Does the largest shopping day in the world mask hidden risks for investors?

Asian markets can be volatile, companies can inefficiently allocate capital and corporate governance issues remain prevalent.

China’s Singles’ Day (11 November) underscores the huge potential of the Asian growth story. Adopted and popularised by Alibaba (the Chinese Amazon), it is now a day when everyone, regardless of whether they are single, buys themselves gifts. This one day dwarfs its US equivalents, seeing $25.4 billion in the value of purchases last year.

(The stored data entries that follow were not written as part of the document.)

Lemma page_valid l lo ps i : 8 < P → 0 < N → 0 ≤ lo → (lo + zlen ps) * P ≤ usize_bound → on_disk P N (volume l) lo ps → (i < length ps)%nat →
  valid l ((lo + Z.of_nat i) mod N) ∧ slot_id P (volume l) ((lo + Z.of_nat i) mod N) = (lo + Z.of_nat i) * P.
Proof.
  intros HP HN Hlo Hb (_ & _ & Hs & _) Hi. destruct (lookup_lt_is_Some_2 ps i) as [es He]; [lia|].
  assert (E : slot_id P (volume l) ((lo + Z.of_nat i) mod N) = (lo + Z.of_nat i) * P).
  { unfold slot_id. rewrite (Hs _ _ He). unfold page_bytes. rewrite take_app_length' by (by rewrite length_le_bytes). apply from_le_u32. unfold u32, zlen in *. nia. }
  split; [|done]. unfold valid. rewrite E, <- (Z.add_0_r (_ * P)), volume_offset by lia. lia.
Qed.

Lemma scan_disk l lo ps : geometry P N (volume_ptr l) → zlen (volume l) = N * P → page_size l = P → 0 ≤ lo → (lo + zlen ps) * P < usize_bound →
  on_disk P N (volume l) lo ps →
  ∃ hs, header_positions l = Ret hs ∧
    scan_headers false l hs (usize_bound - 1) 0 = Ret (if decide (ps = []) then (usize_bound - 1, 0) else (lo * P, (lo + zlen ps - 1) * P)).
Proof.
  intros G V S Hlo Hb D. pose proof G as [HP HN _ _ _]. unfold header_positions. rewrite S, V, (proj2 (Z.eqb_neq _ _)) by lia.
  replace ((N * P + P - 1) / P) with N by (apply (Z.div_unique _ _ _ (P - 1)); lia). eexists. split; [reflexivity|].
  destruct (scan_headers_ok l G V (seq 0 (Z.to_nat N))) with (o := usize_bound - 1) (n := 0) as (o & n & E & H1 & H2 & H3 & H4 & H5).
  { apply Forall_forall. intros t Ht%elem_of_seq. lia. }
  rewrite E. assert (Hval : ∀ t : nat, t ∈ seq 0 (Z.to_nat N) → valid l (Z.of_nat t) → ∃ i, (i < length ps)%nat ∧ slot_id P (volume l) (Z.of_nat t) = (lo + Z.of_nat i) * P).
  { intros t Ht%elem_of_seq. apply disk_valid; try done; lia. }
  assert (Hin : ∀ i, (i < length ps)%nat → o ≤ (lo + Z.of_nat i) * P ≤ n).
  { intros i Hi. destruct (page_valid l lo ps i) as [Hv Hs]; try done; [lia|]. pose proof (Z.mod_pos_bound (lo + Z.of_nat i) N HN). rewrite <- Hs.
    specialize (H5 (Z.to_nat ((lo + Z.of_nat i) mod N))). rewrite Z2Nat.id in H5 by lia. apply H5; [apply elem_of_seq; lia|done]. }
  destruct (decide (ps = [])) as [->|Hne].
  - destruct H3 as [->|(t & Ht & Hv & _)]; [|by destruct (Hval _ Ht Hv) as (i & Hi & _); cbn in Hi; lia].
    destruct H4 as [->|(t & Ht & Hv & _)]; [done|by destruct (Hval _ Ht Hv) as (i & Hi & _); cbn in Hi; lia].
  - assert (Hl : (0 < length ps)%nat) by (destruct ps; [done|cbn; lia]). destruct (Hin 0%nat Hl) as [Ho0 _]. destruct (Hin (length ps - 1)%nat ltac:(lia)) as [_ Hn1].
    replace (lo + Z.of_nat (length ps - 1)) with (lo + zlen ps - 1) in Hn1 by (unfold zlen; lia). rewrite Z.add_0_r in Ho0. do 2 f_equal.
    + assert (0 ≤ zlen ps * P) by (apply Z.mul_nonneg_nonneg; unfold zlen; lia). destruct H3 as [->|(t & Ht & Hv & Eo)]; [lia|].
      destruct (Hval _ Ht Hv) as (i & Hi & Ei). assert (0 ≤ Z.of_nat i * P) by (apply Z.mul_nonneg_nonneg; lia). lia.
    + assert (0 ≤ (lo + zlen ps - 1) * P) by (apply Z.mul_nonneg_nonneg; unfold zlen; lia). destruct H4 as [->|(t & Ht & Hv & En)]; [lia|].
      destruct (Hval _ Ht Hv) as (i & Hi & Ei). assert ((lo + Z.of_nat i) * P ≤ (lo + zlen ps - 1) * P) by (apply Z.mul_le_mono_nonneg_r; unfold zlen; lia). lia.
Qed.

Lemma place_last pos es : es ≠ [] → ∃ id d, last (place pos es) = Some (id, d) ∧ id + entry_size d = pos + esize es.
Proof.
  destruct es as [|d es _] using rev_ind; [done|]. intros _. rewrite place_app. cbn [place]. exists (pos + esize es), d. rewrite last_snoc. split; [done|].
  rewrite esize_app, esize_cons. change (esize []) with 0. lia.
Qed.

Lemma last_app_some {A} (l k : list A) x : last k = Some x → last (l ++ k) = Some x.
Proof. intros [k' ->]%last_Some. rewrite app_assoc. apply last_snoc. Qed.

(** What is found, as an abstract log. *)
Lemma spec_reboot_pages s lo pre cur : durable s = place_pages P lo (pre ++ [cur]) → Forall (page_ok P) (pre ++ [cur]) →
  let e := (lo + zlen pre) * P + 4 + esize cur in
  spec_reboot P N circ s = set_nxt (mkSpec (place_pages P lo (pre ++ [cur])) (lo * P + 4) e (lo * P + 4) (place_pages P lo (pre ++ [cur]))) (turn_full P N circ e).
Proof.
  intros E F e. unfold spec_reboot. rewrite E. assert (Hcur : cur ≠ []) by (apply Forall_app in F as [_ F]; inversion F as [|? ? (? & _ & _) _]; done).
  assert (∃ d ds, place_pages P lo (pre ++ [cur]) = (lo * P + 4, d) :: ds) as (d & ds & Ed).
  { destruct pre as [|p pre]; cbn [app place_pages] in *; (inversion F as [|? ? (Hne & _ & _) _]; subst); [destruct cur|destruct p]; try done; cbn [place app]; by eexists _, _. }
  destruct (place_last ((lo + zlen pre) * P + 4) cur Hcur) as (id & d' & El & Eend).
  assert (Elast : last (place_pages P lo (pre ++ [cur])) = Some (id, d')).
  { rewrite place_pages_app. cbn [place_pages]. rewrite app_nil_r. by apply last_app_some. }
  rewrite Elast. rewrite Ed at 1. rewrite Eend. reflexivity.
Qed.

Lemma copy_page_ok l k es page : geometry P N (volume_ptr l) → zlen (volume l) = N * P → page_size l = P → zlen page = P → 0 ≤ k → 4 + esize es ≤ P →
  slot P (volume l) (k mod N) = page_bytes P k es → copy_page false l (k * P) page = Ret (page_bytes P k es).
Proof.
  intros [HP HN [Hp0 Hp] _ _] V S Hl Hk Hf Es. pose proof (Z.mod_pos_bound k N HN). assert (k mod N * P + P ≤ N * P) by nia. assert (0 ≤ k mod N * P) by nia. destruct (page_bytes_holds P k es Hf) as [Hbl _].
  unfold copy_page. rewrite V, S, urem_ok by nia. cbn [mbind outcome_bind]. rewrite <- (Z.add_0_r (k * P)), volume_offset by lia. rewrite plain_add_ok by lia. cbn [mbind outcome_bind].
  rewrite (get_range_slot P N), Es by lia. change (drop (Z.to_nat 0) ?x) with x. rewrite take_ge by (unfold zlen in Hbl; lia). rewrite splice_ok by lia. change (take (Z.to_nat 0) page) with (@nil Z).
  rewrite drop_ge by (unfold zlen in *; lia). by rewrite app_nil_r.
Qed.

(** Starting over a volume. *)
Lemma log_new_ok vol ptr lo ps s : geometry P N ptr → zlen vol = N * P → 0 ≤ lo → (lo + zlen ps + 3) * P < usize_bound → on_disk P N vol lo ps → durable s = place_pages P lo ps →
  ∃ l, Log_new false vol ptr (replicate (Z.to_nat P) 0) circ = Ret l ∧ repr (set_clients l true true) (spec_reboot P N circ s).
Proof.
  intros G V Hlo Hb D Es. pose proof G as [HP HN [Hp0 Hp] _ _]. assert (Hzl : zlen (replicate (Z.to_nat P) 0) = P) by (unfold zlen; rewrite length_replicate; lia). pose proof (zlen_nonneg ps) as Hzp.
  unfold Log_new, PAGE_HEADER_SIZE. rewrite Hzl, V, udiv_ok by lia. cbn [mbind outcome_bind]. rewrite Z.div_mul by lia. rewrite plain_mul_ok by nia. cbn [mbind outcome_bind]. rewrite plain_sub_ok by nia. cbn [mbind outcome_bind].
  set (l0 := mkLog _ _ _ _ _ _ _ _ _ _ _ _ _ _ _ _ _). unfold reconstruct, PAGE_HEADER_SIZE.
  destruct (scan_disk l0 lo ps G V eq_refl Hlo ltac:(lia) D) as (hs & -> & Esc). cbn [mbind outcome_bind]. rewrite Esc. clear Esc.
  destruct (decide (ps = [])) as [->|Hne]; cbn [mbind outcome_bind].
  { rewrite Z.eqb_refl. eexists. split; [reflexivity|]. unfold spec_reboot. rewrite Es. cbn [place_pages]. exists 0, [], [], [], (replicate (Z.to_nat P) 0). split.
    - apply fresh_core; try done. intros t Ht _. destruct D as (_ & _ & _ & Hinv). apply Hinv; [done|]. intros i Hi. cbn in Hi. lia.
    - split; try done. unfold log_reset, l0. fields. cbn [snd]. fields. by rewrite length_replicate. }
  destruct ps as [|cur pre _] using rev_ind; [done|]. clear Hne. assert (Ez : zlen (pre ++ [cur]) = zlen pre + 1) by (by rewrite zlen_app). rewrite Ez in *. pose proof (zlen_nonneg pre).
  replace (lo + (zlen pre + 1) - 1) with (lo + zlen pre) by lia. assert (0 ≤ lo * P) by (apply Z.mul_nonneg_nonneg; lia). assert (0 ≤ (lo + zlen pre) * P) by (apply Z.mul_nonneg_nonneg; lia). assert (0 ≤ zlen pre * P) by (apply Z.mul_nonneg_nonneg; lia).
  rewrite (proj2 (Z.eqb_neq _ _)) by lia. pose proof D as (Hdl & Hok & Hs & _). pose proof Hok as Hok2. apply Forall_app in Hok2 as [Hokp Hokc]. inversion Hokc as [|? ? Hcur _]; subst x l. pose proof Hcur as (Hne & Hce & Hcf).
  specialize (Hs (length pre) cur ltac:(by rewrite lookup_app_r, Nat.sub_diag)). change (Z.of_nat (length pre)) with (zlen pre) in Hs. pose proof (esize_nonneg cur).
  change (page_size l0) with P. pose proof (length_esize cur).
  assert (Ew : walk_entries false l0 (Datatypes.S (Z.to_nat P)) ((lo + zlen pre) * P) 4 = Ret (4 + esize cur)) by (apply (walk_entries_ok l0 G V eq_refl (lo + zlen pre) cur ltac:(lia) Hcur Hs cur []); [done|change (esize []) with 0; lia|lia]).
  rewrite Ew. cbn [mbind outcome_bind]. rewrite (plain_add_ok false (lo * P)) by lia. cbn [mbind outcome_bind]. rewrite (plain_add_ok false ((lo + zlen pre) * P)) by lia. cbn [mbind outcome_bind].
  set (l1 := set_append_id _ _). set (s1 := mkSpec (place_pages P lo (pre ++ [cur])) (lo * P + 4) ((lo + zlen pre) * P + 4 + esize cur) (lo * P + 4) (place_pages P lo (pre ++ [cur]))).
  assert (Hcore : core l1 lo pre cur [cur] (page_bytes P (lo + zlen pre) cur) s1).
  { split; try done; [unfold l1; fields; lia|by apply page_bytes_holds|right; exists cur, []; by rewrite app_nil_r| |cbn [nxt s1]; unfold l1; fields; lia].
    left. destruct (pre ++ [cur]) as [|p ps2] eqn:Ep; [by destruct pre|]. exists [], [], p, ps2. split; [done|]. change (zlen []) with 0. change (esize []) with 0. unfold l1. fields. lia. }
  change (pagebuffer l1) with (Some (replicate (Z.to_nat P) 0)). cbn iota. change (page_size l1) with P. rewrite (urem_ok (4 + esize cur)) by lia. cbn [mbind outcome_bind].
  assert (Hcopy : copy_page false l1 ((lo + zlen pre) * P) (replicate (Z.to_nat P) 0) = Ret (page_bytes P (lo + zlen pre) cur)) by (apply copy_page_ok; done || lia).
  assert (Ea1 : append_entry_id l1 = (lo + zlen pre) * P + (4 + esize cur)) by done.
  rewrite (spec_reboot_pages _ _ _ _ Es Hok). cbv zeta. fold s1.
  assert (Hstay : turn_full P N circ ((lo + zlen pre) * P + 4 + esize cur) = (lo + zlen pre) * P + 4 + esize cur →
    ∃ l, (page ← copy_page false l1 ((lo + zlen pre) * P) (replicate (Z.to_nat P) 0); Ret (set_pagebuffer l1 (Some page))) = Ret l ∧
      repr (set_clients l true true) (set_nxt s1 (turn_full P N circ ((lo + zlen pre) * P + 4 + esize cur)))).
  { intros ->. rewrite Hcopy. eexists. split; [reflexivity|]. change ((lo + zlen pre) * P + 4 + esize cur) with (nxt s1). rewrite set_nxt_same. by exists lo, pre, cur, [cur], (page_bytes P (lo + zlen pre) cur). }
  pose proof (append_mod _ _ _ _ _ _ _ Hcore) as Em. rewrite Ea1 in Em. replace ((lo + zlen pre) * P + (4 + esize cur)) with ((lo + zlen pre) * P + 4 + esize cur) in Em by lia.
  destruct (decide (4 + esize cur = P)) as [Hfull|Hpart].
  - rewrite Hfull, Z.mod_same by lia. cbn [Z.eqb].
    pose proof (reset_pagebuffer_ok P N circ false l1 lo pre cur _ (replicate (Z.to_nat P) 0) s1 Hcore Hzl ltac:(rewrite Ea1; lia)) as Hr. rewrite Ea1 in Hr.
    unfold turn_full in *. rewrite Em in *. cbn [Z.eqb andb] in *. replace ((lo + zlen pre) * P + (4 + esize cur)) with ((lo + zlen pre) * P + 4 + esize cur) in Hr by lia.
    destruct (may_turn P N circ _).
    + destruct Hr as (bs' & Er & Hc). rewrite Er. cbn [mbind outcome_bind]. eexists. split; [reflexivity|].
      assert (Epa : page_after P ((lo + zlen pre) * P + 4 + esize cur) = (lo + zlen pre) * P + 4 + esize cur + PAGE_HEADER_SIZE).
      { replace ((lo + zlen pre) * P + 4 + esize cur) with ((lo + zlen pre) * P + P) by lia. rewrite page_after_end by lia. unfold PAGE_HEADER_SIZE. lia. }
      rewrite Epa in *.
      by exists lo, (pre ++ [cur]), [], [], bs'.
    + rewrite Hr. cbn [mbind outcome_bind]. by apply Hstay.
  - rewrite Z.mod_small, (proj2 (Z.eqb_neq _ _)) by lia. cbn [mbind outcome_bind]. apply Hstay. unfold turn_full. rewrite Em, (proj2 (Z.eqb_neq _ _)) by lia. done.
Qed.

Lemma reboot_simulated l s : repr l s → op_ok P N s OpReboot → simulated l s OpReboot.
Proof.
  intros (lo & pre & cur & syn & bs & H & I) [Hb _]. pose proof (c_geo H) as [HP HN _ _ _]. rewrite (c_nxt H), (c_append H) in Hb. pose proof (esize_nonneg cur). pose proof (zlen_nonneg pre). pose proof (c_lo H).
  assert (Hsyn : zlen syn ≤ 1) by (destruct (c_syn H) as [->|(? & ? & -> & _)]; done). unfold simulates. cbn [exec_log_op spec_op fst snd]. rewrite (c_size H), (c_circ H).
  destruct (log_new_ok (volume l) (volume_ptr l) lo (pre ++ syn) s (c_geo H) (c_vol H) (c_lo H)) as (l' & E & R); [|apply (c_disk H)|apply (c_durable H)|].
  - rewrite zlen_app. assert ((lo + (zlen pre + zlen syn) + 3) * P ≤ (lo + zlen pre) * P + 4 * P) by nia. assert (4 * P ≤ (N + 3) * P) by nia. lia.
  - rewrite E. cbn [mbind outcome_bind]. eexists. split; [reflexivity|done].
Qed.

By comparison, US online sales for Black Friday and Cyber Monday combined came to just $14.5 billion in 2017.

These extraordinary statistics in part reflect the enormous growth and development over the last few decades of not only the Chinese economy, but also the Asian region’s economy more broadly; Asian growth is currently double that of the developed world, and this is expected to continue into the future.

The argument goes that strong economic growth, along with the positive effects of operating and financial leverage, should translate into returns in excess of nominal GDP over time. The reality is that this has not been the case, with the region’s equities struggling to provide a return greater than wider economic growth. The short-term nature of both the buy and sell side creates excessive stock volatility and offers opportunities for the long-term investor capable of looking through the cycle.

Cheap capital and evident growth opportunities throughout Asia encourage new entrants to set up and compete with established players, depressing margins and returns on capital. While good for the economy as workers are employed and factories built, the subsequent growth in investment and sales can result in profit and cashflow growth that significantly lags behind the nominal growth of the economy or the revenue line at a company level. In the end, growth for its own sake is of no use to the equity investor if it does not result in an increase in the cashflow available to that investor.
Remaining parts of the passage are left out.